Hmm. It looks like it should work, so I guess your order is OK. Thanks for helping me land the changes!

This revision is now accepted and ready to land.Jan 19 2018, 1:34 AM
ncw added inline comments.Jan 19 2018, 1:36 AM
include/llvm/Object/Wasm.h
268

It's a shame we need two maps now! I think it my patch order, we were able to change the map's type in one commit, then remove it in the next.

lib/MC/WasmObjectWriter.cpp
1045

You've dropped a if (Flags != 0) check.

ncw added a comment.Jan 19 2018, 2:10 AM

Oh, having seen the LLD changes I'm torn about whether it's good to land this one first or not.

What it really comes down to is: are you planning to land #5 or not? All the other changes are based around #5, and if that one doesn't go in, I'll be sad, because it's really the main change I'm trying to achieve to with the whole patch chain.
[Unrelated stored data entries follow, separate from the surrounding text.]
(* ===== verification/UringConn.v ===== *)
(** * Workers over the ring

    What the workers of the three protocols have in common: a worker keeps a
    list of connections, one per fixed-file slot, and something its connections
    share; a handler works on one connection ([at_conn]), and loops over
    connections and completions end early on [break 'outer] ([until]).

    The reasoning is shared too.  What the history says of one generation of a
    slot is its [View]: the connects, receives and sends outstanding, and the
    bytes the kernel has taken.  [slot past here h i g] says that slot [i] is at
    generation [g], that generations before it satisfy [past], that those to
    come are untouched, and that this one satisfies [here]; a triple [ok i]
    limits a method to its own slot, so that the other connections do not
    notice ([at_conn_keeps]).  *)

From S2P Require Import Prelude Effects Uring UringRun.
From stdpp Require Import relations.
#[local] Open Scope Z_scope.

Module uring_conn.
Import uring uring_run.

(** ** State that contains the ring *)

Class OnRing (S : Type) := {
  ring_of : S → World;
  set_ring : World → S → S;
  ring_of_set w s : ring_of (set_ring w s) = w;
}.

(** How a loop over connections or completions goes on. *)
Inductive flow : Type := Continue | BreakOuter.

Section code.
Context {S : Type} `{OnRing S}.

Definition on_ring {A} (m : eff World error A) : eff S error A := λ s,
  let '(r, w) := m (ring_of s) in (r, set_ring w s).

(** [match .. { Ok(..) => .., Err(..) => .. }]; a panic is not caught *)
Definition attempt {A} (m : eff S error A) : eff S error (option A) := λ s,
  match m s with
  | (Ok a, s') => (Ok (Some a), s')
  | (Err (Panic msg), s') => (Err (Panic msg), s')
  | (Err _, s') => (Ok None, s')
  end.

(** Loops that a [break 'outer] ends. *)
Fixpoint until {A} (l : list A) (body : A → eff S error flow) : eff S error flow :=
  match l with
  | [] => mret Continue
  | x :: l' => f ← body x; match f with Continue => until l' body | BreakOuter => mret BreakOuter end
  end.
End code.

(** One connection and what its handlers share; the whole worker. *)
Record Local (K X : Type) := mkLocal { world : World; self : K; shared : X }.
Record Worker (K X : Type) := mkWorker { w_world : World; conns : list K; w_shared : X }.
Arguments mkLocal {K X}. Arguments world {K X}. Arguments self {K X}. Arguments shared {K X}.
Arguments mkWorker {K X}. Arguments w_world {K X}. Arguments conns {K X}. Arguments w_shared {K X}.

Section state.
Context {K X : Type}.
#[global] Instance Local_eta : Eta (Local K X) := λ l, mkLocal (world l) (self l) (shared l).
#[global] Instance Worker_eta : Eta (Worker K X) := λ w, mkWorker (w_world w) (conns w) (w_shared w).
#[global] Instance Local_ring : OnRing (Local K X) :=
  {| ring_of := world; set_ring w l := l <| world := w |>; ring_of_set _ _ := eq_refl |}.
#[global] Instance Worker_ring : OnRing (Worker K X) :=
  {| ring_of := w_world; set_ring x w := w <| w_world := x |>; ring_of_set _ _ := eq_refl |}.

Definition me : eff (Local K X) error K := l ← get; mret (self l).
Definition update (f : K → K) : eff (Local K X) error unit := modify (λ l, l <| self := f (self l) |>).
Definition update_shared (f : X → X) : eff (Local K X) error unit := modify (λ l, l <| shared := f (shared l) |>).

Definition local (w : Worker K X) (c : K) : Local K X := mkLocal (w_world w) c (w_shared w).
Definition absorb (i : nat) (w : Worker K X) (l : Local K X) : Worker K X :=
  mkWorker (world l) (<[i := self l]> (conns w)) (shared l).

(** A method on [conns[i]]. *)
Definition at_conn {A} (i : nat) (m : eff (Local K X) error A) : eff (Worker K X) error A := λ w,
  match conns w !! i with
  | None => (panic "index out of bounds", w)
  | Some c => let '(r, l) := m (local w c) in (r, absorb i w l)
  end.
End state.

(** ** Histories only grow *)

Section growth.
Context {S : Type} `{OnRing S}.

Definition sgrows (s s' : S) : Prop := grows (ring_of s) (ring_of s').
#[global] Instance sgrows_preorder : PreOrder sgrows.
Proof. split; [intros s|intros s1 s2 s3]; unfold sgrows; [done|apply transitivity]. Qed.

Lemma on_ring_sgrows {A} (m : eff World error A) : evolves grows m → evolves sgrows (on_ring m).
Proof.
  intros Hm s. unfold on_ring, sgrows. specialize (Hm (ring_of s)). destruct (m (ring_of s)) as [r w].
  cbn. by rewrite ring_of_set.
Qed.
Lemma attempt_sgrows {A} (m : eff S error A) : evolves sgrows m → evolves sgrows (attempt m).
Proof. intros Hm s. specialize (Hm s). unfold attempt. by destruct (m s) as [[a|[]] s']. Qed.
Lemma until_sgrows {A} (l : list A) (body : A → eff S error flow) : (∀ x, evolves sgrows (body x)) → evolves sgrows (until l body).
Proof.
  intros Hb. induction l as [|x l IH]; cbn; [apply evolves_ret, _|]. apply evolves_bind; [apply _|apply Hb|].
  intros []; [exact IH|apply evolves_ret, _].
Qed.
Lemma for_each_sgrows {A} (l : list A) (body : A → eff S error unit) : (∀ x, evolves sgrows (body x)) → evolves sgrows (for_each l body).
Proof. intros Hb. apply evolves_for_each; [apply _|done]. Qed.
Lemma log_sgrows e : evolves sgrows (on_ring (log e)).
Proof. apply on_ring_sgrows. intros w. by exists [e]. Qed.
End growth.

Section growth_state.
Context {K X : Type}.
Lemma update_sgrows f : evolves sgrows (update (K := K) (X := X) f).
Proof. intros l. apply (reflexivity (world l)). Qed.
Lemma update_shared_sgrows f : evolves sgrows (update_shared (K := K) (X := X) f).
Proof. intros l. apply (reflexivity (world l)). Qed.
Lemma me_sgrows : evolves sgrows (me (K := K) (X := X)).
Proof. intros l. apply (reflexivity (world l)). Qed.
Lemma at_conn_sgrows {A} i (m : eff (Local K X) error A) : evolves sgrows m → evolves sgrows (at_conn i m).
Proof.
  intros Hm w. unfold at_conn. destruct (conns w !! i) as [c|]; [|apply (reflexivity (w_world w))].
  specialize (Hm (local w c)). by destruct (m (local w c)) as [r l].
Qed.
Lemma modify_shared_sgrows (f : Worker K X → Worker K X) : (∀ w, w_world (f w) = w_world w) → evolves sgrows (modify (E := error) f).
Proof. intros Hf w. unfold sgrows, grows. cbn. by rewrite Hf. Qed.
End growth_state.

Create HintDb rings.
#[export] Hint Resolve log_sgrows for_each_sgrows on_ring_sgrows attempt_sgrows until_sgrows update_sgrows update_shared_sgrows me_sgrows at_conn_sgrows : rings.
#[export] Hint Resolve queues_grows push_sqe_queues raw_send_queues close_fd_queues drain_sq_queues sync_cancel_queues
  register_files_update_queues queues_log start_connect_grows submit_and_wait_queues arm_deadline_queues : rings.

(** Walks through a method that only touches the ring through [on_ring]. *)
Ltac grow_ring := repeat (progress evolve || case_bool_decide); eauto with rings.

(** ** Frames *)

Definition of_conn (i : nat) (e : Entry) : Prop := ∃ g op, well_formed_id i g op ∧ entry_ud e = user_data i g op.

(** Only operations of slot [i] were queued, and nothing was reaped. *)
Definition frame (i : nat) (h h' : list Event) : Prop := ∃ es, did es h h' ∧ Forall (of_conn i) es.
Having a single unique index per Symbol, and a single unique import/export per Symbol actually enables these changes to refer to Symbols by index.
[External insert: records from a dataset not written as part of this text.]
(* ===== verification/Http1WorkerInv.v ===== *)
(** * What an HTTP/1.1 worker keeps true

    The bytes of a connection against the request ([stream]: what is on the wire
    and what is being sent is the request repeated, and the request owed is among
    it); how a connection stands to the operations of the ring ([linked]); and
    a triple [ok i] for the methods of slot [i], which leave the other slots alone. *)

From S2P Require Import Prelude Effects Status Stats Http1Parse Target Uring UringRun Tls Http1Worker.
From stdpp Require Import relations.
#[local] Open Scope Z_scope.

Module http1_inv.
Import uring uring_run http1.

(** ** Histories only grow *)

Section growth.
Context `{Kernel} `{Memchr} {C : Type} `{Client C} `{VecGrowth}.
Abbreviation M := (eff (Local C) error).

Definition lgrows (l l' : Local C) : Prop := grows (world l) (world l').
#[global] Instance lgrows_preorder : PreOrder lgrows.
Proof. split; [intros l|intros l1 l2 l3]; unfold lgrows; [done|apply transitivity]. Qed.

Lemma on_ring_grows {A} (m : eff World error A) : evolves grows m → evolves lgrows (on_ring m).
Proof. intros Hm l. unfold on_ring. specialize (Hm (world l)). by destruct (m (world l)) as [r w]. Qed.
Lemma update_grows f : evolves lgrows (update f).
Proof. intros l. apply (reflexivity (world l)). Qed.
Lemma update_stats_grows f : evolves lgrows (update_stats f).
Proof. intros l. apply (reflexivity (world l)). Qed.
Lemma me_grows : evolves lgrows me.
Proof. intros l. apply (reflexivity (world l)). Qed.
Lemma now_grows : evolves lgrows now.
Proof. intros l. apply (reflexivity (world l)). Qed.
Lemma on_tls_grows {A} t (m : eff (tls.TlsSession C) error A) : evolves lgrows (on_tls t m).
Proof. intros l. unfold on_tls. destruct (m t) as [r t']. apply (reflexivity (world l)). Qed.
Lemma attempt_grows {A} (m : M A) : evolves lgrows m → evolves lgrows (attempt m).
Proof. intros Hm l. specialize (Hm l). unfold attempt. by destruct (m l) as [[a|[]] l']. Qed.
End growth.

Create HintDb grow.
#[export] Hint Resolve update_grows update_stats_grows me_grows now_grows on_tls_grows on_ring_grows attempt_grows : grow.
#[export] Hint Resolve queues_grows push_sqe_queues raw_send_queues close_fd_queues drain_sq_queues sync_cancel_queues
  register_files_update_queues queues_log start_connect_grows : grow.

Ltac grow := repeat (progress evolve || (case_bool_decide)); eauto with grow.

Section growth_methods.
Context `{Kernel} `{Memchr} {C : Type} `{Client C} `{VecGrowth}.

Lemma send_close_notify_grows : evolves (lgrows (C := C)) send_close_notify.
Proof. unfold send_close_notify. grow. Qed.
Hint Resolve send_close_notify_grows : grow.
Lemma close_grows : evolves (lgrows (C := C)) close.
Proof. unfold close. grow. Qed.
Hint Resolve close_grows : grow.
Lemma begin_request_grows t : evolves (lgrows (C := C)) (begin_request t).
Proof. unfold begin_request. grow. Qed.
Lemma fail_request_grows : evolves (lgrows (C := C)) fail_request.
Proof. unfold fail_request, end_request. grow. Qed.
Lemma mark_sent_grows : evolves (lgrows (C := C)) mark_sent.
Proof. unfold mark_sent. grow. Qed.
Hint Resolve mark_sent_grows : grow.
Lemma retire_grows p i : evolves (lgrows (C := C)) (retire p i).
Proof. unfold retire. grow. Qed.
Lemma queue_request_grows r : evolves (lgrows (C := C)) (queue_request r).
Proof. unfold queue_request. grow. Qed.
Hint Resolve queue_request_grows : grow.
Lemma submit_tls_output_grows i : evolves (lgrows (C := C)) (submit_tls_output i).
Proof. unfold submit_tls_output, push_send_slice. grow. Qed.
Hint Resolve submit_tls_output_grows : grow.
Lemma flush_grows i r : evolves (lgrows (C := C)) (flush i r).
Proof. unfold flush, push_send_slice. grow. Qed.
Hint Resolve flush_grows : grow.
Lemma queue_and_flush_request_grows i r : evolves (lgrows (C := C)) (queue_and_flush_request i r).
Proof. unfold queue_and_flush_request. grow. Qed.
Lemma ask_grows i : evolves (lgrows (C := C)) (ask i).
Proof. unfold ask. grow. apply on_ring_grows. intros w. by eexists [_]. Qed.
Lemma record_success_grows : evolves (lgrows (C := C)) record_success.
Proof. unfold record_success. grow. Qed.
Hint Resolve record_success_grows : grow.
Lemma finish_at_eof_grows : evolves (lgrows (C := C)) finish_at_eof.
Proof. unfold finish_at_eof, end_request. grow. Qed.
Lemma push_recv_grows i : evolves (lgrows (C := C)) (push_recv i).
Proof. unfold push_recv, push_recv_single, push_recv_multi. evolve; [eauto with grow| |eauto with grow]. apply on_ring_grows. case_match; eauto with grow. Qed.
Lemma recycle_grows b : evolves (lgrows (C := C)) (recycle b).
Proof. unfold recycle. grow. apply (reflexivity (world s)). Qed.
Hint Resolve recycle_grows : grow.
Lemma recycle_any_grows b : evolves (lgrows (C := C)) (recycle_any b).
Proof. destruct b; cbn; grow. Qed.
Lemma data_grows b n : evolves (lgrows (C := C)) (data b n).
Proof. unfold data. grow. Qed.
Lemma feed_received_grows b : evolves (lgrows (C := C)) (feed_received b).
Proof. unfold feed_received. grow. Qed.
End growth_methods.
Unless you are planning to land #5 subsequently (or something else that does the same job), I'd be uneasy landing #6 at all - personally.

In D42279#981492, @ncw wrote:

Oh, having seen the LLD changes I'm torn about whether it's good to land this one first or not.

What it really comes down to is: are you planning to land #5 or not? All the other changes are based around #5, and if that one doesn't go in, I'll be sad, because it's really the main change I'm trying to achieve to with the whole patch chain. Having a single unique index per Symbol, and a single unique import/export per Symbol actually enables these changes to refer to Symbols by index.

Unless you are planning to land #5 subsequently (or something else that does the same job), I'd be uneasy landing #6 at all - personally.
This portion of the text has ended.